For instance the DOM. One mistake people make a lot is to not see the DOM for the big giant live global data-structure construct that it is. It's there. It's doing work all the time whether you touch it or not. Take advantage of it. Do not save information that the DOM already has or can get very quickly. You will eventually fall out of sync with it and your app will faceplant. I mention this in a settings conversation because settings are exactly the kind of place where DOM concerns typically get way too close to higher-level app logic. If you can check the DOM for the state of something, stick with the DOM.
So, don't set DOM stuff directly from your settings. Your settings should be more about what, in plain English terms, the app does or doesn't do when you flip that switch.
Now mind, DO avoid setting anything in the DOM before you absolutely have to. That's when CSS reflow concerns kick in. Get like crazy but don't set two things at different times if they can happen in the same function.
#2 Let Your Features Check the Settings
If an object knows whether to hide/show the HTML that is its face to the user because it checks the settings itself, you shouldn't have to think about it when flipping a boolean that says whether the feature that object handles is available.
#3 One Setting Value Always Means One Thing
I break this one somewhat regularly to be honest but I think it's worth considering as a heuristic and I've often regretted breaking it. If behavior established by one setting can become altered based on a combination of it and the values of other settings, that can get ugly. It's better to flip a switch that makes an object realize it will have to do a certain set of things depending on its circumstances than to flip a switch that then causes some third party to run around and sort out the circumstances and then tell the object exactly what it and the other relevant objects must do.
#4 Listen, Don't Tell
Odds are good you're using jQuery. It actually has a very nice architectural tool not at all related to the DOM. It can trigger and listen for custom events on the fly on any old object. Try this:
var someObject = {};
$(someObject).on('ICanMakeUpAnyEventIWant', function(){
alert('I can do anything I want based on that event.');
} );
$(someObject).trigger('ICanMakeUpAnyEventIWant');
On the whole theme of "let your lower-level objects handle the logic" you could also set your settings properties via getter/setter-style methods that trigger events when changes happen. By triggering an event, you can add new things that need to respond to said event without changing the behavior of anything else that responds to that event or the thing that originated said event.
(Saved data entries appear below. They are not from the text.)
Lemma run_app es1 es2 (w : World) :
  run loadIntoAtlas (es1 ++ es2) w
  = run loadIntoAtlas es2 (run loadIntoAtlas es1 w).
Proof. apply fold_left_app. Qed.

Lemma step_Load (w : World) : step loadIntoAtlas Load w = (load w).2.
Proof. reflexivity. Qed.

(** The two ways a first [load()] goes, with the events that follow. *)
Lemma run_inline p b m es :
  is_data_uri p = true →
  run loadIntoAtlas (Load :: es) (new_Texture p b m)
  = run loadIntoAtlas es (inline_started p b m).
Proof. intros H. by rewrite run_cons, step_Load, load_inline. Qed.

Lemma run_fetched p b m es :
  is_data_uri p = false →
  run loadIntoAtlas (Load :: es) (new_Texture p b m)
  = run loadIntoAtlas es (fetch_started p b m).
Proof. intros H. by rewrite run_cons, step_Load, load_fetched. Qed.

(** *** After a failed fetch nothing is left to happen *)

Lemma fetch_failed_quiescent p b m e :
  platform_event e = true →
  step loadIntoAtlas e (fetch_failed p b m) = fetch_failed p b m.
Proof.
  destruct e as [|r d|r|i nw nh]; simpl; [discriminate|..]; intros _.
  - destruct r as [|r]; reflexivity.
  - destruct r as [|r]; reflexivity.
  - destruct i as [|i]; reflexivity.
Qed.

Lemma fetch_failed_forever p b m es :
  forallb platform_event es = true →
  run loadIntoAtlas es (fetch_failed p b m) = fetch_failed p b m.
Proof.
  induction es as [|e es IH]; intros H; [done|].
  simpl in H. apply andb_prop in H as [He Hes].
  rewrite run_cons, fetch_failed_quiescent by done. by apply IH.
Qed.

(** *** The sprite changes only when [loaded] is settled *)

(** [w'] has the sprite of [w], and [loaded] is pending in [w'] only if it
    was in [w]. *)
Definition no_new_sprite (w w' : World) : Prop :=
  _sprite (this w') = _sprite (this w) ∧
  (loaded (this w') = Pending → loaded (this w) = Pending).

(** Every run of the statement [m] relates its initial and final state by
    [R], whether it completes or throws. *)
Definition keeps {A} (R : World → World → Prop) (m : Js A) : Prop :=
  ∀ w, R w (m w).2.

#[local] Instance no_new_sprite_refl : Reflexive no_new_sprite.
Proof. by intros w. Qed.

#[local] Instance no_new_sprite_trans : Transitive no_new_sprite.
Proof.
  intros w1 w2 w3 [S1 P1] [S2 P2]. split; [congruence|auto].
Qed.

Lemma keeps_bind {A B} R `{!Transitive R} (m : Js A) (f : A → Js B) :
  keeps R m → (∀ a, keeps R (f a)) → keeps R (m ≫= f).
Proof.
  intros Hm Hf w. unfold mbind, Js_bind. specialize (Hm w).
  destruct (m w) as [[a|e] w1]; simpl in *; [|done].
  etransitivity; [exact Hm|apply Hf].
Qed.

Lemma keeps_ret {A} R `{!Reflexive R} (a : A) : keeps R (mret a : Js A).
Proof. intros w. simpl. reflexivity. Qed.

(** A statement that leaves the fields of the texture alone. *)
Definition frames_this {A} (m : Js A) : Prop := ∀ w, this (m w).2 = this w.

Lemma frames_this_keeps {A} (m : Js A) : frames_this m → keeps no_new_sprite m.
Proof. intros H w. unfold no_new_sprite. by rewrite H. Qed.

Lemma this_image_frames : frames_this this_image.
Proof.
  intros w. unfold this_image.
  destruct (image (this w)) as [i|]; [|done].
  by destruct (images w !! i).
Qed.

Lemma get_this_frames : frames_this get_this.
Proof. by intros w. Qed.

Lemma alloc_Image_frames : frames_this alloc_Image.
Proof. by intros w. Qed.

Lemma alloc_Promise_frames : frames_this alloc_Promise.
Proof. by intros w. Qed.

Lemma upd_image_frames i f : frames_this (upd_image i f).
Proof. intros w. unfold upd_image. by destruct (images w !! i). Qed.

Lemma resolve_complete_frames c v : frames_this (resolve_complete c v).
Proof.
  intros w. unfold resolve_complete.
  destruct (promises w !! c) as [[| |]|]; done.
Qed.

Lemma reject_complete_frames c e : frames_this (reject_complete c e).
Proof.
  intros w. unfold reject_complete.
  destruct (promises w !! c) as [[| |]|]; done.
Qed.

Lemma getData_frames : frames_this getData.
Proof. intros w. unfold getData. by destruct (data (this w)). Qed.

Lemma super_load_frames c : frames_this (super_load c).
Proof. by intros w. Qed.

Lemma resolve_loaded_keeps v : keeps no_new_sprite (resolve_loaded v).
Proof.
  intros w. unfold resolve_loaded, no_new_sprite.
  destruct (loaded (this w)) eqn:E; simpl; rewrite ?E; done.
Qed.

(** The assignments of [load()] and its listeners to fields other than
    [_sprite] and [loaded]. *)
Lemma set_this_keeps f :
  (∀ t, _sprite (f t) = _sprite t ∧ loaded (f t) = loaded t) →
  keeps no_new_sprite (set_this f).
Proof.
  intros H w. unfold no_new_sprite. simpl.
  destruct (H (this w)) as [-> ->]. done.
Qed.

Ltac keeps_step :=
  first
    [ apply keeps_bind; [apply _| |intros ?]
    | apply keeps_ret; apply _
    | apply frames_this_keeps;
      first [ apply this_image_frames | apply get_this_frames
            | apply alloc_Image_frames | apply alloc_Promise_frames
            | apply upd_image_frames | apply resolve_complete_frames
            | apply reject_complete_frames | apply getData_frames
            | apply super_load_frames ]
    | apply resolve_loaded_keeps
    | apply set_this_keeps; intros ?; split; reflexivity ].

Lemma load_keeps : keeps no_new_sprite load.
Proof.
  unfold load. do 2 keeps_step. keeps_step.
  destruct (indexOf _ _ >? -1)%Z;
    unfold addEventListener, set_src; repeat keeps_step.
Qed.

Lemma on_fetch_success_keeps c : keeps no_new_sprite (on_fetch_success c).
Proof.
  unfold on_fetch_success, addEventListener, set_src. repeat keeps_step.
Qed.

Lemma on_fetch_failure_keeps c : keeps no_new_sprite (on_fetch_failure c).
Proof. unfold on_fetch_failure. repeat keeps_step. Qed.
This can be very good where settings are concerned.
That trigger method can also be used to hand off an event object with data:
$(someObject).on('someEvent',function(eventObj){ alert(eventObject.dataForAnyListener); });
//'yay'
$(someObject).trigger({type:'someEvent', dataForAnyListener:'yay'});
So for instance, imagine a settings object whose settings were set with methods that also triggered 'someSpecificSettingChange' events with 'newValue' properties in their event objects.
#5 Sometimes you need a crap-ton of logic
Don't get me wrong. It's a good smell to sniff for, but sometimes there's no way around a buttload of flow-control. Always see what you can do to reduce your if/elses but don't assume they're always wrong merely for existing. UI gets hairy sometimes.
#6 Start With Defaults
function SpyCar(overrides){
var defaultSettings = {
ejectionSeatArmed:true,
oilSlickFlammability:.99,
car:'Aston Martin DB5'
}
for(var x in overrides){
defaultSettings[x] = overrides[x];
}
//See also $.extend(defaultSettings, overrides) if into JQ
//do important spy car code here based on defaultSettings
}
var boDukeSuperSpy = new SpyCar( { car:'\'69 Dodge Charger' } );
Considering defaults before the code is even written can be helpful in organizing code because it kicks off your lazy developer instincts. What's the easiest most common setup you'll deal with? How do those common settings relate? Sometimes you might never need a setting. Other times you might realize that just because nobody will ever want a genre-bending General Lee as a spy car, doesn't mean it wasn't later useful to leave the door open for make/model swapouts.